I paused. We'd already talked about how David was part of my past as an artist and that there was nothing he could do to my career, no matter what he said. To say no to having my new paintings displayed would mean that David won.

"I will," I said, feeling the tightness in my chest disappear the moment I uttered the words. I heaved a sigh of relief, glad to get it over with, though something else came to me then.

"Erik, were you ever going to file trespassing charges against Serena?"

This time, the pause was his.

He exhaled. "I'm not."

"Why? I know it's a long time ago now, but she-"

"I'd be overreacting if I did file charges against her, Sam," Erik said. "It was a misunderstanding. Nothing more."

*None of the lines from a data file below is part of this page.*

(* ===== verification/GoFloat.v ===== *)
(** * Go [float32] and [float64]

    The IEEE 754 binary formats, computed with the Standard Library's
    specification of floating-point arithmetic ([SpecFloat]): a value is a
    [spec_float], the operations round to nearest even in the format they are
    named after. *)

From S2P Require Import Prelude GoSort.
From Corelib Require Export SpecFloat.

Abbreviation f32 := spec_float.
Abbreviation f64 := spec_float.

(** ** Operations *)

Definition f32_of_Z (z : Z) : f32 := binary_normalize 24 128 z 0 false.
Definition f64_of_Z (z : Z) : f64 := binary_normalize 53 1024 z 0 false.

Definition f32_add : f32 → f32 → f32 := SFadd 24 128.
Definition f32_sub : f32 → f32 → f32 := SFsub 24 128.
Definition f32_mul : f32 → f32 → f32 := SFmul 24 128.
Definition f32_div : f32 → f32 → f32 := SFdiv 24 128.
Definition f64_add : f64 → f64 → f64 := SFadd 53 1024.
Definition f64_sub : f64 → f64 → f64 := SFsub 53 1024.
Definition f64_mul : f64 → f64 → f64 := SFmul 53 1024.
Definition f64_div : f64 → f64 → f64 := SFdiv 53 1024.

(** A decimal literal [n / d] of the source: the nearest [float32]. *)
Definition f32_lit (n d : Z) : f32 := f32_div (f32_of_Z n) (f32_of_Z d).
Definition f64_lit (n d : Z) : f64 := f64_div (f64_of_Z n) (f64_of_Z d).

(** [float64(x)] and [float32(x)] *)
Definition f64_of_f32 (x : f32) : f64 :=
  match x with S754_finite s m e => binary_round 53 1024 s m e | _ => x end.
Definition f32_of_f64 (x : f64) : f32 :=
  match x with S754_finite s m e => binary_round 24 128 s m e | _ => x end.

(** Comparisons; all of them are false on a NaN. *)
Definition flt (x y : spec_float) : bool := SFltb x y.
Definition fle (x y : spec_float) : bool := SFleb x y.
Definition feq (x y : spec_float) : bool := SFeqb x y.

Definition not_nan (x : spec_float) : Prop := x ≠ S754_nan.

(** A finite number or an infinity, greater than zero. *)
Definition fpos (x : spec_float) : bool := flt (S754_zero false) x.

#[export] Instance spec_float_eq_dec : EqDecision spec_float.
Proof. solve_decision. Defined.

(** ** The order of the floats

    Away from NaN the comparison is the lexicographic one of class (infinite,
    negative, zero, positive), exponent and mantissa. *)

Definition fclass (x : spec_float) : Z :=
  match x with
  | S754_infinity true => -2
  | S754_finite true _ _ => -1
  | S754_finite false _ _ => 1
  | S754_infinity false => 2
  | _ => 0
  end.
Definition fexpo (x : spec_float) : Z :=
  match x with S754_finite s _ e => if s then - e else e | _ => 0 end.
Definition fmant (x : spec_float) : Z :=
  match x with S754_finite s m _ => if s then Z.neg m else Z.pos m | _ => 0 end.

Definition frank_less : spec_float → spec_float → bool :=
  then_by fclass (then_by fexpo (then_by fmant tie)).

Lemma frank_swo P : SwoOn P frank_less.
Proof.
  repeat (apply (then_by_swo (λ _, True)); [done |]). apply tie_swo.
Qed.

Lemma SFcompare_swap x y : SFcompare x y = option_map CompOpp (SFcompare y x).
Proof.
  destruct x as [[]|[]| |[] m1 e1], y as [[]|[]| |[] m2 e2]; try reflexivity;
    cbn [SFcompare option_map]; f_equal; rewrite (Z.compare_antisym e2 e1);
    destruct (Z.compare e2 e1); cbn [CompOpp]; try reflexivity;
    change (Pos.compare_cont Eq m1 m2) with (Pos.compare m1 m2);
    change (Pos.compare_cont Eq m2 m1) with (Pos.compare m2 m1);
    rewrite (Pos.compare_antisym m2 m1); by destruct (Pos.compare m2 m1).
Qed.

Lemma flt_rank x y : not_nan x → not_nan y → flt x y = frank_less x y.
Proof.
  unfold not_nan, flt, SFltb, frank_less, then_by, tie.
  destruct x as [[]|[]| |[] m1 e1], y as [[]|[]| |[] m2 e2]; intros Hx Hy; try done;
    cbn [SFcompare fclass fexpo fmant key_eqb key_ltb Z_ops];
    change (Pos.compare_cont Eq m1 m2) with (Pos.compare m1 m2);
    repeat match goal with
    | |- context [Z.eqb ?a ?b] => destruct (Z.eqb_spec a b)
    | |- context [Z.ltb ?a ?b] => destruct (Z.ltb_spec a b)
    | |- context [Z.compare ?a ?b] => destruct (Z.compare_spec a b)
    | |- context [Pos.compare ?a ?b] => destruct (Pos.compare_spec a b)
    end; simpl; try done; try lia.
Qed.

Lemma feq_flt x y : not_nan x → not_nan y → feq x y = negb (flt x y) && negb (flt y x).
Proof.
  intros Hx Hy. unfold feq, flt, SFeqb, SFltb. rewrite (SFcompare_swap y x).
  destruct (SFcompare x y) as [[]|] eqn:E; try done.
  destruct x as [[]|[]| |[] ??], y as [[]|[]| |[] ??]; done.
Qed.

#[export] Instance f32_ops : KeyOps spec_float := {| key_eqb := feq; key_ltb := flt |}.
#[export] Instance f32_lawful : LawfulKey f32_ops not_nan.
Proof.
  pose proof (frank_swo not_nan) as H. split; [split |]; simpl.
  - intros x Px. rewrite flt_rank by done. by apply (swo_irrefl (P:=not_nan)).
  - intros x y z Px Py Pz. rewrite !flt_rank by done.
    by apply (swo_trans (P:=not_nan)).
  - intros x y z Px Py Pz. rewrite !flt_rank by done.
    by apply (swo_cotrans (P:=not_nan)).
  - apply feq_flt.
Qed.

#[export] Instance flt_swo : SwoOn not_nan flt.
Proof. apply (lawful_swo (LawfulKey:=f32_lawful)). Qed.
Lemma jnumber_len s t r : jnumber s = Some (t, r) → len r < len s.
Proof.
  unfold jnumber.
  set (a := match s with String c r => if Ascii.eqb c "-" then ("-", r) else ("", s) | "" => ("", s) end).
  assert (len (snd a) ≤ len s) as Ha by (subst a; destruct s as [|c s']; [done | case_if; simpl; lia]).
  destruct a as [sign s1]. cbn [snd] in Ha.
  set (b := match s1 with String c r => if Ascii.eqb c "0" then ("0", r) else span_digits s1 | "" => ("", s1) end).
  assert (fst b ≠ "" → len (snd b) < len s1) as Hb.
  { subst b. destruct s1 as [|c s1']; [done |]. case_if; [simpl; lia |].
    destruct (span_digits _) eqn:E'. intros. by eapply span_digits_nonempty. }
  destruct b as [int s2]. cbn [fst snd] in Hb.
  destruct (String.eqb_spec int "") as [|Hint]; [done |]. specialize (Hb Hint).
  destruct (match s2 with String c r => _ | "" => Some ("", s2) end) as [[frac s3]|] eqn:Ef; [|done].
  assert (len s3 ≤ len s2) as H3.
  { destruct s2 as [|c r2]; [by simplify_eq |]. revert Ef. case_if; [|by intros [= _ <-]].
    digits. case_if; intros [= _ <-]. simpl. lia. }
  destruct (match s3 with String c r => _ | "" => Some ("", s3) end) as [[exp s4]|] eqn:Ee; [|done].
  intros [= _ <-]. enough (len s4 ≤ len s3) by lia.
  destruct s3 as [|c r3]; [by simplify_eq |]. revert Ee. case_if; [|by intros [= _ <-]].
  destruct r3 as [|d r3]; [done | case_if]; digits; case_if; intros [= _ <-]; simpl in *; lia.
Qed.

Lemma CutPrefix_len s p r : CutPrefix s p = Some r → len r + len p = len s.
Proof. intros ->%CutPrefix_Some. rewrite str_length_app. lia. Qed.

(** What the readers leave of their text is shorter. *)
Definition consumes {A} (f : string → option (A * string)) : Prop := ∀ s x r, f s = Some (x, r) → len r < len s.

Lemma consumes_bind {A B} (f : string → option (A * string)) (k : A * string → option B) s y :
  consumes f → f s ≫= k = Some y → ∃ x r, f s = Some (x, r) ∧ len r < len s ∧ k (x, r) = Some y.
Proof. intros Hf ([x r] & H & Hk)%bind_Some. exists x, r. split_and!; [done | by eapply Hf | done]. Qed.

(** [read_next] opens what a reader does next: white space, a test, a value read. *)
Ltac read_next :=
  match goal with
  | H : context [match skip_space ?s with _ => _ end] |- _ =>
      let L := fresh "L" in pose proof (skip_space_len s) as L; destruct (skip_space s); cbn [len String.length] in L; [done |]
  | H : (if ?b then _ else _) = Some _ |- _ => destruct b; [| try done]
  | H : context [match CutPrefix ?s ?p with _ => _ end] |- _ =>
      let E := fresh "E" in destruct (CutPrefix s p) eqn:E;
      [apply CutPrefix_len in E; cbn [len String.length] in E |]
  | H : (?f _ ≫= _) = Some _, C : consumes ?f |- _ =>
      apply (consumes_bind _ _ _ _ C) in H as (? & ? & _ & ? & H); cbn [len String.length] in *
  | H : Some _ = Some _ |- _ => injection H as _ <-
  end.

Lemma jvalue_consumes fuel : consumes (jvalue fuel) ∧ consumes (jitems fuel) ∧ consumes (jmembers fuel).
Proof.
  pose proof jnumber_len as Hn. pose proof (jstring_len O) as Hs. fold (consumes jnumber) in Hn.
  fold (consumes (jstring O)) in Hs.
  induction fuel as [|fuel (IHv & IHi & IHm)]; [by split_and! |].
  split_and!; intros s x r H; cbn [jvalue jitems jmembers] in H; repeat read_next; lia.
Qed.

Lemma bind_ext {A B} (f f' : string → option (A * string)) (k k' : A * string → option B) s :
  consumes f → f s = f' s → (∀ x r, len r < len s → k (x, r) = k' (x, r)) → f s ≫= k = f' s ≫= k'.
Proof.
  intros Hf <- Hk. destruct (f s) as [[x r]|] eqn:E; [|done]. apply Hk. by eapply Hf.
Qed.

Ltac same_step :=
  match goal with
  | |- context [match skip_space ?s with _ => _ end] =>
      let L := fresh "L" in pose proof (skip_space_len s) as L; destruct (skip_space s); cbn [len String.length] in *; [done |]
  | |- (if ?b then _ else _) = _ => destruct b; [| try done]
  | C : consumes ?f |- ?f _ ≫= _ = _ =>
      apply bind_ext; [done | | intros ? ? ?; cbn [len String.length] in *]
  end.

(** Any fuel above twice the length of the text reads the same. *)
Lemma jvalue_fuel f f' s :
  (2 * len s < f → 2 * len s < f' → jvalue f s = jvalue f' s) ∧
  (2 * len s + 1 < f → 2 * len s + 1 < f' → jitems f s = jitems f' s) ∧
  (2 * len s + 1 < f → 2 * len s + 1 < f' → jmembers f s = jmembers f' s).
Proof.
  revert f' s. induction f as [|f IH]; intros f' s; [split_and!; lia |].
  destruct f' as [|f']; [split_and!; lia |].
  destruct (jvalue_consumes f) as (Cv & Ci & Cm). pose proof (jstring_len O) as Cs. fold (consumes (jstring O)) in Cs.
  split_and!; intros Hf Hf'; cbn [jvalue jitems jmembers]; repeat same_step; try done;
    apply (IH f'); lia.
Qed.

Theorem jparse_fuel f s : 2 * len s < f →
  jparse s = match jvalue f s with
             | Some (v, r) => if String.eqb (skip_space r) "" then Some v else None
             | None => None
             end.
Proof. intros Hf. unfold jparse. by rewrite (proj1 (jvalue_fuel _ f s)) by lia. Qed.

(** ** Decoding into Go values

    A [null] leaves a string or a number alone and empties a slice or a map; a
    value of another type than the field's is reported, and decoding goes on. The
    boolean says that nothing was reported. *)

Definition decode_string (old : string) (v : json) : string * bool :=
  match v with JString s => (s, true) | JNull => (old, true) | _ => (old, false) end.

(** Elements are decoded over those the slice held. *)
Fixpoint decode_strings (old : list string) (items : list json) : list string * bool :=
  match items with
  | [] => ([], true)
  | v :: vs =>
      let '(x, ok) := decode_string (default "" (head old)) v in
      let '(xs, ok') := decode_strings (tail old) vs in
      (x :: xs, ok && ok')
  end.

Definition decode_string_slice (old : list string) (v : json) : list string * bool :=
  match v with
  | JArray items => decode_strings old items
  | JNull => ([], true)
  | _ => (old, false)
  end.

Definition decode_string_map (old : gmap string string) (v : json) : gmap string string * bool :=
  match v with
  | JObject ms =>
      foldl (λ '(m, ok) '(k, v), let '(x, ok') := decode_string "" v in (<[k := x]> m, ok && ok'))
        (old, true) ms
  | JNull => (∅, true)
  | _ => (old, false)
  end.

(** [strconv.ParseFloat] of a JSON number, in the format of [prec] and [emax]: the
    nearest float; an infinity is out of range. *)
Definition float_of_text (prec emax : Z) (text : string) : spec_float :=
  let '(mant, exp) := Cut (λ c, Ascii.eqb c "e" || Ascii.eqb c "E") text in
  let '(int, frac) := Cut (Ascii.eqb ".") (TrimPrefix mant "-") in
  let digits := default 0%Z (read_digits 0 (int +:+ default "" frac)) in
  let x := default "0" exp in
  let e := (default (if HasPrefix x "-" then - 2 ^ 63 else 2 ^ 63) (ParseInt64 x) - Z.of_nat (String.length (default "" frac)))%Z in
  let neg := HasPrefix text "-" in
  if (digits =? 0)%Z then S754_zero neg
  else if (0 <=? e)%Z then
    binary_normalize prec emax (if neg then - (digits * 10 ^ e) else digits * 10 ^ e)%Z 0 neg
  else let '(m, e', l) := SFdiv_core_binary prec emax digits 0 (10 ^ (- e)) 0 in
       binary_round_aux prec emax neg m e' l.
Definition number_value : string → f32 := float_of_text 24 128.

"It was not a misunderstanding, Erik," I said, suddenly angry as I remembered the words she said to me when she entered the house like she lived there, insinuating I was some one-night-stand, or worse, a hooker. "She entered your house without your permission and she insulted me."

"I'm sorry she insulted you, Sam," Erik said. "I've never talked to her about it because I haven't had a chance to catch her alone in the clinic - which is the only place I'd like to see her from here on. But I will talk to her-"

"I can't believe you're taking her side."

"I'm not taking her side," Erik said. "I'm being objective about the whole thing-"

"Fine," I snapped, hanging up the phone before Erik could finish, though I regretted it immediately.

I was jealous, I thought, confused over why he would defend Serena, almost protecting her. I wondered if she'd denied it when he talked to her. Did she tell Erik that I had made it all up? Remembering her words, I wondered if rebounds lasted more than six weeks. I knew my fears were childish. It wasn't as if Erik and I hadn't just spent just about every non-working moment of the last six weeks together, but I had to admit that I was scared of Serena, of her hold over Erik after their all their years together.

It reminded me of David's hold over me.

A few minutes later, I called Erik back, but he'd turned off his phone and my call went straight to his voicemail. "I'm sorry for hanging up on you," I said. "I guess I'm just jealous, that's all." And I'm scared to death that I'm the rebound girl, just as Serena said I was.